Your assignment
Out of the records below, copy all lines in which the word "Hcall" occurs.

(Stored items)
Segment Open

(** C5. [LooseRecord] reads its arguments in this order: with three, they are
    the key schema, the value schema and the options; with two, the second
    decides by being an instance of the schema class or not (a plain object,
    even one with a [safeParse] of its own, is the options); with no second
    argument the first is the value schema, the key schema is [z.any()],
    which passes every key as it is, and there is no callback. *)
Theorem LooseRecord_resolution {Out World : Type} (h : heap)
    (toPropertyKey : Out → string) (any_data : val → Out)
    (arg1 : JsArg (Out:=Out) (World:=World)) :
  (∀ a2 a3,
     LooseRecord_resolve any_data arg1 (Some a2) (Some a3) = (arg1, a2, a3))
  ∧ (∀ Value,
     LooseRecord_resolve any_data arg1 (Some (ZodInstance Value)) None =
     (arg1, ZodInstance Value, PlainObject None None))
  ∧ (∀ onError safeParse,
     LooseRecord_resolve any_data arg1 (Some (PlainObject onError safeParse)) None =
     (ZodInstance (z_any any_data), arg1, PlainObject onError safeParse))
  ∧ (∀ arg3,
     LooseRecord_resolve any_data arg1 None arg3 =
     (ZodInstance (z_any any_data), arg1, PlainObject None None))
  ∧ (∀ key : string,
     z_any any_data (VStr key) = ParseSuccess (any_data (VStr key)))
  ∧ (∀ Key Value onError safeParse,
     LooseRecord (World:=World) h toPropertyKey any_data (ZodInstance Key)
       (Some (ZodInstance Value)) (Some (PlainObject onError safeParse)) =
     Some (LooseRecord_schema h toPropertyKey Key Value onError))
  ∧ (∀ Key Value,
     LooseRecord (World:=World) h toPropertyKey any_data (ZodInstance Key)
       (Some (ZodInstance Value)) None =
     Some (LooseRecord_schema h toPropertyKey Key Value None))
  ∧ (∀ Value onError safeParse,
     LooseRecord (World:=World) h toPropertyKey any_data (ZodInstance Value)
       (Some (PlainObject onError safeParse)) None =
     Some (LooseRecord_schema h toPropertyKey (z_any any_data) Value onError))
  ∧ (∀ Value,
     LooseRecord (World:=World) h toPropertyKey any_data (ZodInstance Value) None None =
     Some (LooseRecord_schema h toPropertyKey (z_any any_data) Value None))
  ∧ ((∀ key : string, toPropertyKey (any_data (VStr key)) = key) →
     ∀ Value key v,
       kept_entry toPropertyKey (z_any any_data) Value (key, v) =
       (λ d, (key, d)) <$> parsed_data (Value v)).
Proof.
  split_and!; try done.
  intros Hkey Value key v. unfold kept_entry, z_any. simpl.
  rewrite Hkey. by destruct (Value v).
Qed.

Lemma LooseRecord_resolution_witness :
  (∀ key : string, Examples.key_of_val (VStr key) = key) ∧
  kept_entry Examples.key_of_val (z_any id) Examples.z_number
    ("a"%string, VNum 1) = Some ("a"%string, VNum 1).
Proof.
  split; [reflexivity|].
  destruct (LooseRecord_resolution (World:=unit) ∅ Examples.key_of_val id
              (ZodInstance Examples.z_number))
    as (_ & _ & _ & _ & _ & _ & _ & _ & _ & Hdefault).
  exact (Hdefault (λ key, eq_refl) Examples.z_number "a"%string (VNum 1)).
Defined.

(** C8. On a text, each format validator returns what its parser returns,
    unchanged; when the parser throws it fails with the one [custom] issue
    at the root whose message names the format. *)
Theorem format_validators_adapt_parser
    {JsonValue JsonArray TomlValue YamlOptions : Type} (h : heap)
    (JSON_parse JSON5_parse parseJsonc parseSingleYaml : string → option JsonValue)
    (parseYaml : string → option YamlOptions → option JsonArray)
    (parseToml : string → option TomlValue) (str : string) :
  let adapted {A} (parsed : option A) (message : string) : SafeParseResult A :=
    match parsed with
    | Some value => ParseSuccess value
    | None =>
        ParseFailure {| code := custom; path := []; message := message;
                        fatal := false |} []
    end in
  Json h JSON_parse (VStr str) = adapted (JSON_parse str) "Invalid JSON"%string
  ∧ Json5 h JSON5_parse (VStr str) = adapted (JSON5_parse str) "Invalid JSON5"%string
  ∧ Jsonc h parseJsonc (VStr str) = adapted (parseJsonc str) "Invalid JSONC"%string
  ∧ Yaml h parseSingleYaml (VStr str) =
    adapted (parseSingleYaml str) "Invalid YAML"%string
  ∧ MultidocYaml h parseYaml (VStr str) =
    adapted (parseYaml str None) "Invalid YAML"%string
  ∧ Toml h parseToml (VStr str) = adapted (parseToml str) "Invalid TOML"%string.
Proof.
  unfold Json, Json5, Jsonc, Yaml, MultidocYaml, Toml, transform, try_catch.
  simpl.
  destruct (JSON_parse str), (JSON5_parse str), (parseJsonc str),
    (parseSingleYaml str), (parseYaml str None), (parseToml str);
    split_and!; reflexivity.
Qed.

(** Whatever the date library is, the date validator hands the text to
    [DateTime.fromISO] with the zone [utc], returns a valid date as it is and
    fails with the one [custom] issue on an invalid one. *)
Lemma UtcDate_adapts_fromISO {DateTime : Type} (h : heap)
    (DateTime_fromISO : string → string → DateTime) (isValid : DateTime → bool)
    (str : string) :
  UtcDate h DateTime_fromISO isValid (VStr str) =
  if isValid (DateTime_fromISO str "utc"%string)
  then ParseSuccess (DateTime_fromISO str "utc"%string)
  else ParseFailure {| code := custom; path := []; message := "Invalid date";
                       fatal := false |} [].
Proof.
  unfold UtcDate, transform. simpl.
  by destruct (isValid (DateTime_fromISO str "utc"%string)).
Qed.

Section Iso8601Facts.
Import Iso8601.
Local Open Scope string_scope.

Lemma number_app k acc s t v r :
  number k acc s = Some (v, r) → number k acc (s ++ t) = Some (v, r ++ t).
Proof.
  revert acc s. induction k as [|k IH]; intros acc s; simpl.
  - by intros [= -> ->].
  - destruct s as [|c s]; [done|]. simpl.
    destruct (digit c) as [d|]; [|done]. simpl. apply IH.
Qed.
(** An ED25519 key of the sample libraries. *)
Lemma keyGenerators_algorithm_witness :
  @keyGenerators Fixture.libs !! ED25519 = Some (@generateED25519 Fixture.libs)
  ∧ ∃ prvKey,
      @generateED25519 Fixture.libs (Fixture.keyResource "" 0) 7 = Ok prvKey
      ∧ privateKeyToAlgorithm prvKey = Ok ED25519
      ∧ ∃ pubKey, privateKeyToPublicKey prvKey = Ok pubKey.
Proof.
  split; [reflexivity |].
  eexists. split; [reflexivity |].
  exact (@keyGenerators_algorithm Fixture.libs ED25519 (@generateED25519 Fixture.libs)
           (Fixture.keyResource "" 0) 7 _ eq_refl eq_refl).
Defined.

(** ** [setPublicKeyAttributes] *)

Section SetFacts.

Context `{GoLibs}.

(** What [d.Set] leaves alone, whether it fails or not. *)
Lemma d_Set_frame (d d' : ResourceData) key value (e : option error) :
  d_Set d key value = (d', e) →
  rd_schema d' = rd_schema d ∧ rd_id d' = rd_id d ∧ rd_int d' = rd_int d
  ∧ ∀ key', key' ≠ key → rd_str d' !! key' = rd_str d !! key'.
Proof.
  unfold d_Set. case_decide; intros Heq; inversion Heq; subst; simpl.
  - repeat split. intros key' Hne. by rewrite lookup_insert_ne.
  - by repeat split.
Qed.

(** The call when the public key is derived and marshalled and the schema
    has the four attributes. *)
Lemma setPublicKeyAttributes_Ok (d : ResourceData) (prvKey : crypto_PrivateKey)
    (pubKey : crypto_PublicKey) (pubKeyBytes : list byte) :
  privateKeyToPublicKey prvKey = Ok pubKey →
  x509_MarshalPKIXPublicKey pubKey = Ok pubKeyBytes →
  (∀ key, key ∈ publicKeyAttributes → key ∈ rd_schema d) →
  setPublicKeyAttributes d prvKey =
    (let ssh :=
       match ssh_NewPublicKey pubKey with
       | Ok sshPubKey =>
           (string_of_list_byte (ssh_MarshalAuthorizedKey sshPubKey),
            ssh_FingerprintLegacyMD5 sshPubKey,
            ssh_FingerprintSHA256 sshPubKey)
       | Err _ => ("", "", "")
       end in
     {| rd_schema := rd_schema d;
        rd_id := hashForState (string_of_list_byte pubKeyBytes);
        rd_int := rd_int d;
        rd_str :=
          <["public_key_fingerprint_sha256" := ssh.2]>
            (<["public_key_fingerprint_md5" := ssh.1.2]>
               (<["public_key_openssh" := ssh.1.1]>
                  (<["public_key_pem" :=
                       string_of_list_byte
                         (pem_EncodeToMemory {| pem_Type := "PUBLIC KEY"; pem_Headers := ∅;
                                                pem_Bytes := pubKeyBytes |})]>
                     (rd_str d)))) |}, []).
Proof.
  intros Hpub Hmarshal Hin.
  unfold setPublicKeyAttributes. rewrite Hpub, Hmarshal.
  destruct (ssh_NewPublicKey pubKey) as [sshPubKey | e];
    rewrite d_Set_ok by (simpl; apply Hin; elem_of_list);
    rewrite d_Set_ok by (simpl; apply Hin; elem_of_list);
    rewrite d_Set_ok by (simpl; apply Hin; elem_of_list);
    rewrite d_Set_ok by (simpl; apply Hin; elem_of_list);
    reflexivity.
Qed.

(** What a call without error went through. *)
Lemma setPublicKeyAttributes_Ok_inv (d d' : ResourceData) (prvKey : crypto_PrivateKey) :
  setPublicKeyAttributes d prvKey = (d', []) →
  ∃ pubKey pubKeyBytes,
    privateKeyToPublicKey prvKey = Ok pubKey
    ∧ x509_MarshalPKIXPublicKey pubKey = Ok pubKeyBytes
    ∧ ∀ key, key ∈ publicKeyAttributes → key ∈ rd_schema d.
Proof.
  unfold setPublicKeyAttributes. intros Hcall.
  destruct (privateKeyToPublicKey prvKey) as [pubKey | e] eqn:Hpub; [| discriminate].
  destruct (x509_MarshalPKIXPublicKey pubKey) as [pubKeyBytes | e] eqn:Hmarshal;
    [| discriminate].
  exists pubKey, pubKeyBytes. split; [done |]. split; [done |].
  destruct (d_Set (d_SetId d _) "public_key_pem" _) as [d1 e1] eqn:Hset1.
  apply d_Set_inv in Hset1 as (Hs1 & _ & [(-> & Hin1 & _) | (-> & _ & ->)]);
    [| discriminate].
  destruct (match ssh_NewPublicKey pubKey with Ok _ => _ | Err _ => _ end)
    as [[pubKeySSH md5] sha256].
  destruct (d_Set d1 "public_key_openssh" pubKeySSH) as [d2 e2] eqn:Hset2.
  apply d_Set_inv in Hset2 as (Hs2 & _ & [(-> & Hin2 & _) | (-> & _ & ->)]);
    [| discriminate].
  destruct (d_Set d2 "public_key_fingerprint_md5" md5) as [d3 e3] eqn:Hset3.
  apply d_Set_inv in Hset3 as (Hs3 & _ & [(-> & Hin3 & _) | (-> & _ & ->)]);
    [| discriminate].
  destruct (d_Set d3 "public_key_fingerprint_sha256" sha256) as [d4 e4] eqn:Hset4.
  apply d_Set_inv in Hset4 as (Hs4 & _ & [(-> & Hin4 & _) | (-> & _ & ->)]);
    [| discriminate].
  rewrite Hs3, Hs2, Hs1 in Hin4. rewrite Hs2, Hs1 in Hin3. rewrite Hs1 in Hin2.
  simpl in Hin1, Hin2, Hin3, Hin4.
  intros key Hkey.
  repeat (apply elem_of_cons in Hkey as [-> | Hkey]; [assumption |]).
  by apply elem_of_nil in Hkey.
Qed.

(** The identifier after the call, once the public key is marshalled. *)
Lemma setPublicKeyAttributes_rd_id (d : ResourceData) (prvKey : crypto_PrivateKey)
    (pubKey : crypto_PublicKey) (pubKeyBytes : list byte) :
  privateKeyToPublicKey prvKey = Ok pubKey →
  x509_MarshalPKIXPublicKey pubKey = Ok pubKeyBytes →
  rd_id (setPublicKeyAttributes d prvKey).1 = hashForState (string_of_list_byte pubKeyBytes).
Proof.
  intros Hpub Hmarshal. unfold setPublicKeyAttributes. rewrite Hpub, Hmarshal.
  destruct (d_Set (d_SetId d _) "public_key_pem" _) as [d1 [e1 |]] eqn:Hset1;
    apply d_Set_frame in Hset1 as (_ & Hi1 & _); simpl in Hi1; [exact Hi1 |].
  destruct (match ssh_NewPublicKey pubKey with Ok _ => _ | Err _ => _ end)
    as [[pubKeySSH md5] sha256].
  destruct (d_Set d1 "public_key_openssh" pubKeySSH) as [d2 [e2 |]] eqn:Hset2;
    apply d_Set_frame in Hset2 as (_ & Hi2 & _); [simpl; congruence |].
  destruct (d_Set d2 "public_key_fingerprint_md5" md5) as [d3 [e3 |]] eqn:Hset3;
    apply d_Set_frame in Hset3 as (_ & Hi3 & _); [simpl; congruence |].
  destruct (d_Set d3 "public_key_fingerprint_sha256" sha256) as [d4 [e4 |]] eqn:Hset4;
    apply d_Set_frame in Hset4 as (_ & Hi4 & _); simpl; congruence.
Qed.

End SetFacts.

(** X8: whether it fails or not, [setPublicKeyAttributes] leaves the schema,
    the integer attributes and every string attribute other than the four
    public key attributes as they were, and returns at most one
    diagnostic. *)
Theorem setPublicKeyAttributes_frame `{GoLibs} (d : ResourceData)
    (prvKey : crypto_PrivateKey) :
  rd_schema (setPublicKeyAttributes d prvKey).1 = rd_schema d
  ∧ rd_int (setPublicKeyAttributes d prvKey).1 = rd_int d
  ∧ (∀ key, key ∉ publicKeyAttributes →
       rd_str (setPublicKeyAttributes d prvKey).1 !! key = rd_str d !! key)
  ∧ (length (setPublicKeyAttributes d prvKey).2 ≤ 1)%nat.
Proof.
  assert (Hne : ∀ key, key ∉ publicKeyAttributes →
                  key ≠ "public_key_pem" ∧ key ≠ "public_key_openssh"
                  ∧ key ≠ "public_key_fingerprint_md5"
                  ∧ key ≠ "public_key_fingerprint_sha256").
  { intros key Hkey. repeat split; intros ->; apply Hkey; elem_of_list. }
  unfold setPublicKeyAttributes.
  destruct (privateKeyToPublicKey prvKey) as [pubKey | e]; [| by repeat split].
  destruct (x509_MarshalPKIXPublicKey pubKey) as [pubKeyBytes | e]; [| by repeat split].
  destruct (d_Set (d_SetId d _) "public_key_pem" _) as [d1 e1] eqn:Hset1.
  apply d_Set_frame in Hset1 as (Hs1 & _ & Hn1 & Hv1). simpl in Hs1, Hn1, Hv1.
  destruct e1 as [e1 |].
  { simpl. repeat split; try done. intros key Hkey. apply Hv1, Hne, Hkey. }
  destruct (match ssh_NewPublicKey pubKey with Ok _ => _ | Err _ => _ end)
    as [[pubKeySSH md5] sha256].
  destruct (d_Set d1 "public_key_openssh" pubKeySSH) as [d2 e2] eqn:Hset2.
  apply d_Set_frame in Hset2 as (Hs2 & _ & Hn2 & Hv2).
  destruct e2 as [e2 |].
  { simpl. repeat split; try congruence; [| lia].
    intros key Hkey. destruct (Hne key Hkey) as (? & ? & ? & ?).
    rewrite Hv2, Hv1; done. }
  destruct (d_Set d2 "public_key_fingerprint_md5" md5) as [d3 e3] eqn:Hset3.
  apply d_Set_frame in Hset3 as (Hs3 & _ & Hn3 & Hv3).
  destruct e3 as [e3 |].
  { simpl. repeat split; try congruence; [| lia].
    intros key Hkey. destruct (Hne key Hkey) as (? & ? & ? & ?).
    rewrite Hv3, Hv2, Hv1; done. }
  destruct (d_Set d3 "public_key_fingerprint_sha256" sha256) as [d4 e4] eqn:Hset4.
  apply d_Set_frame in Hset4 as (Hs4 & _ & Hn4 & Hv4).
  destruct e4 as [e4 |]; simpl; (repeat split; try congruence; [| lia]);
    intros key Hkey; destruct (Hne key Hkey) as (? & ? & ? & ?);
    rewrite Hv4, Hv3, Hv2, Hv1; done.
Qed.

(** X9: [setPublicKeyAttributes] returns no error exactly when the public key
    is derived and marshalled and every one of the four attributes can be
    set; that [ssh.NewPublicKey] fails or not plays no part. *)
Theorem setPublicKeyAttributes_succeeds_iff `{GoLibs} (d : ResourceData)
    (prvKey : crypto_PrivateKey) :
  (setPublicKeyAttributes d prvKey).2 = []
  ↔ (∃ pubKey pubKeyBytes,
       privateKeyToPublicKey prvKey = Ok pubKey
       ∧ x509_MarshalPKIXPublicKey pubKey = Ok pubKeyBytes)
    ∧ (∀ key, key ∈ publicKeyAttributes → key ∈ rd_schema d).
Proof.
  split.
  - intros Hnil.
    destruct (setPublicKeyAttributes_Ok_inv d (setPublicKeyAttributes d prvKey).1 prvKey)
      as (pubKey & pubKeyBytes & Hpub & Hmarshal & Hin).
    { rewrite <- Hnil. apply surjective_pairing. }
    split; [by exists pubKey, pubKeyBytes | exact Hin].
  - intros [(pubKey & pubKeyBytes & Hpub & Hmarshal) Hin].
    by rewrite (setPublicKeyAttributes_Ok _ _ _ _ Hpub Hmarshal Hin).
Qed.

(** An RSA key and a schema with the attributes: no error. *)
Lemma setPublicKeyAttributes_succeeds_iff_witness :
  (@setPublicKeyAttributes Fixture.libs (Fixture.keyResource "" 2048)
     (KeyRSAPtr Fixture.rsaKey)).2 = [].
Proof.
  apply (proj2 (@setPublicKeyAttributes_succeeds_iff Fixture.libs
                  (Fixture.keyResource "" 2048) (KeyRSAPtr Fixture.rsaKey))).
  split.
  - eexists _, _. split; reflexivity.
  - intros key Hkey. apply elem_of_list_to_set.
    do 2 apply list_elem_of_further. exact Hkey.
Defined.

(** X10: after a call without error the identifier is the hash of the
    marshalled public key, [public_key_pem] holds the PEM encoding of a
    "PUBLIC KEY" block with these bytes, and the three OpenSSH attributes
    hold the authorized key and the two fingerprints of the SSH public key
    when there is one, and are all three empty when there is none. *)
Theorem setPublicKeyAttributes_success `{GoLibs} (d d' : ResourceData)
    (prvKey : crypto_PrivateKey) :
  setPublicKeyAttributes d prvKey = (d', []) →
  ∃ pubKey pubKeyBytes,
    privateKeyToPublicKey prvKey = Ok pubKey
    ∧ x509_MarshalPKIXPublicKey pubKey = Ok pubKeyBytes
    ∧ rd_id d' = hashForState (string_of_list_byte pubKeyBytes)
    ∧ rd_str d' !! "public_key_pem"
      = Some (string_of_list_byte
                (pem_EncodeToMemory {| pem_Type := "PUBLIC KEY"; pem_Headers := ∅;
                                       pem_Bytes := pubKeyBytes |}))
    ∧ match ssh_NewPublicKey pubKey with
      | Ok sshPubKey =>
          rd_str d' !! "public_key_openssh"
            = Some (string_of_list_byte (ssh_MarshalAuthorizedKey sshPubKey))
          ∧ rd_str d' !! "public_key_fingerprint_md5"
            = Some (ssh_FingerprintLegacyMD5 sshPubKey)
          ∧ rd_str d' !! "public_key_fingerprint_sha256"
            = Some (ssh_FingerprintSHA256 sshPubKey)
      | Err _ =>
          rd_str d' !! "public_key_openssh" = Some ""
          ∧ rd_str d' !! "public_key_fingerprint_md5" = Some ""
          ∧ rd_str d' !! "public_key_fingerprint_sha256" = Some ""
      end.
Proof.
  intros Hcall.
  destruct (setPublicKeyAttributes_Ok_inv _ _ _ Hcall)
    as (pubKey & pubKeyBytes & Hpub & Hmarshal & Hin).
  exists pubKey, pubKeyBytes. split; [done |]. split; [done |].
  rewrite (setPublicKeyAttributes_Ok _ _ _ _ Hpub Hmarshal Hin) in Hcall.
  inversion Hcall; subst d'; clear Hcall. simpl.
  split; [done |]. split; [by simplify_map_eq |].
  destruct (ssh_NewPublicKey pubKey); simpl; repeat split; by simplify_map_eq.
Qed.

(** A key on P-256, which has an SSH public key in the sample libraries. *)
Lemma setPublicKeyAttributes_success_witness :
  ∃ d',
    @setPublicKeyAttributes Fixture.libs (Fixture.keyResource "P256" 0)
      (KeyECDSAPtr Fixture.p256Key) = (d', [])
    ∧ rd_id d' = "01000100"
    ∧ rd_str d' !! "public_key_openssh"
      = Some ("ecdsa-sha2-nistp 01000100010002" +:+ Fixture.newline)
    ∧ rd_str d' !! "public_key_fingerprint_md5" = Some "MD5:0100"
    ∧ rd_str d' !! "public_key_fingerprint_sha256" = Some "SHA256:01000100".
Proof.
  eexists. split; [apply surjective_pairing |].
  destruct (@setPublicKeyAttributes_success Fixture.libs (Fixture.keyResource "P256" 0)
              (@setPublicKeyAttributes Fixture.libs (Fixture.keyResource "P256" 0)
                 (KeyECDSAPtr Fixture.p256Key)).1
              (KeyECDSAPtr Fixture.p256Key) (surjective_pairing _))
    as (pubKey & pubKeyBytes & Hpub & Hmarshal & Hid & _ & Hssh).
  inversion Hpub; subst pubKey. inversion Hmarshal; subst pubKeyBytes.
  split; [exact Hid |]. exact Hssh.
Defined.
(** * concopy.dump: a shallow embedding of the dump engine

    The Python module [concopy/dump.py] drives a PostgreSQL connection
    (psycopg2), the external [pg_dump] tool and a zip archive.  The
    embedding keeps the shape of the source: the module's SQL constants, the
    [Dump] archive class and every method of [Dumper], written in a small
    state-and-exception monad over an explicit [World]. *)

From Stdlib Require Import String Ascii List ZArith Bool.
From stdpp Require Import base option list gmap strings.

Local Open Scope string_scope.
Local Open Scope list_scope.

(** ** Python values and [str.format] *)

Module Py.

(** The Python values handed to [subprocess.Popen] and to
    [cursor.execute] here. *)
Inductive value : Type :=
| Str (s : string)
| Int (z : Z)
| Tuple (items : list string).

(** The parameters of a statement: [None] is the empty list. *)
Definition params := list (string * value).

(** [isinstance(x, str)]. *)
Definition is_str (x : value) : bool :=
  match x with Str _ => true | _ => false end.

(** Truthiness, as used by [x or default] and [if x:]. *)
Definition truthy_list {A} (l : list A) : bool :=
  match l with [] => false | _ :: _ => true end.

Definition truthy_str (s : string) : bool :=
  match s with EmptyString => false | String _ _ => true end.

Segment Closed

Result of the task
  unfold setPublicKeyAttributes. intros Hcall.
  intros Hcall.
  destruct (setPublicKeyAttributes_Ok_inv _ _ _ Hcall)
  rewrite (setPublicKeyAttributes_Ok _ _ _ _ Hpub Hmarshal Hin) in Hcall.
  inversion Hcall; subst d'; clear Hcall. simpl.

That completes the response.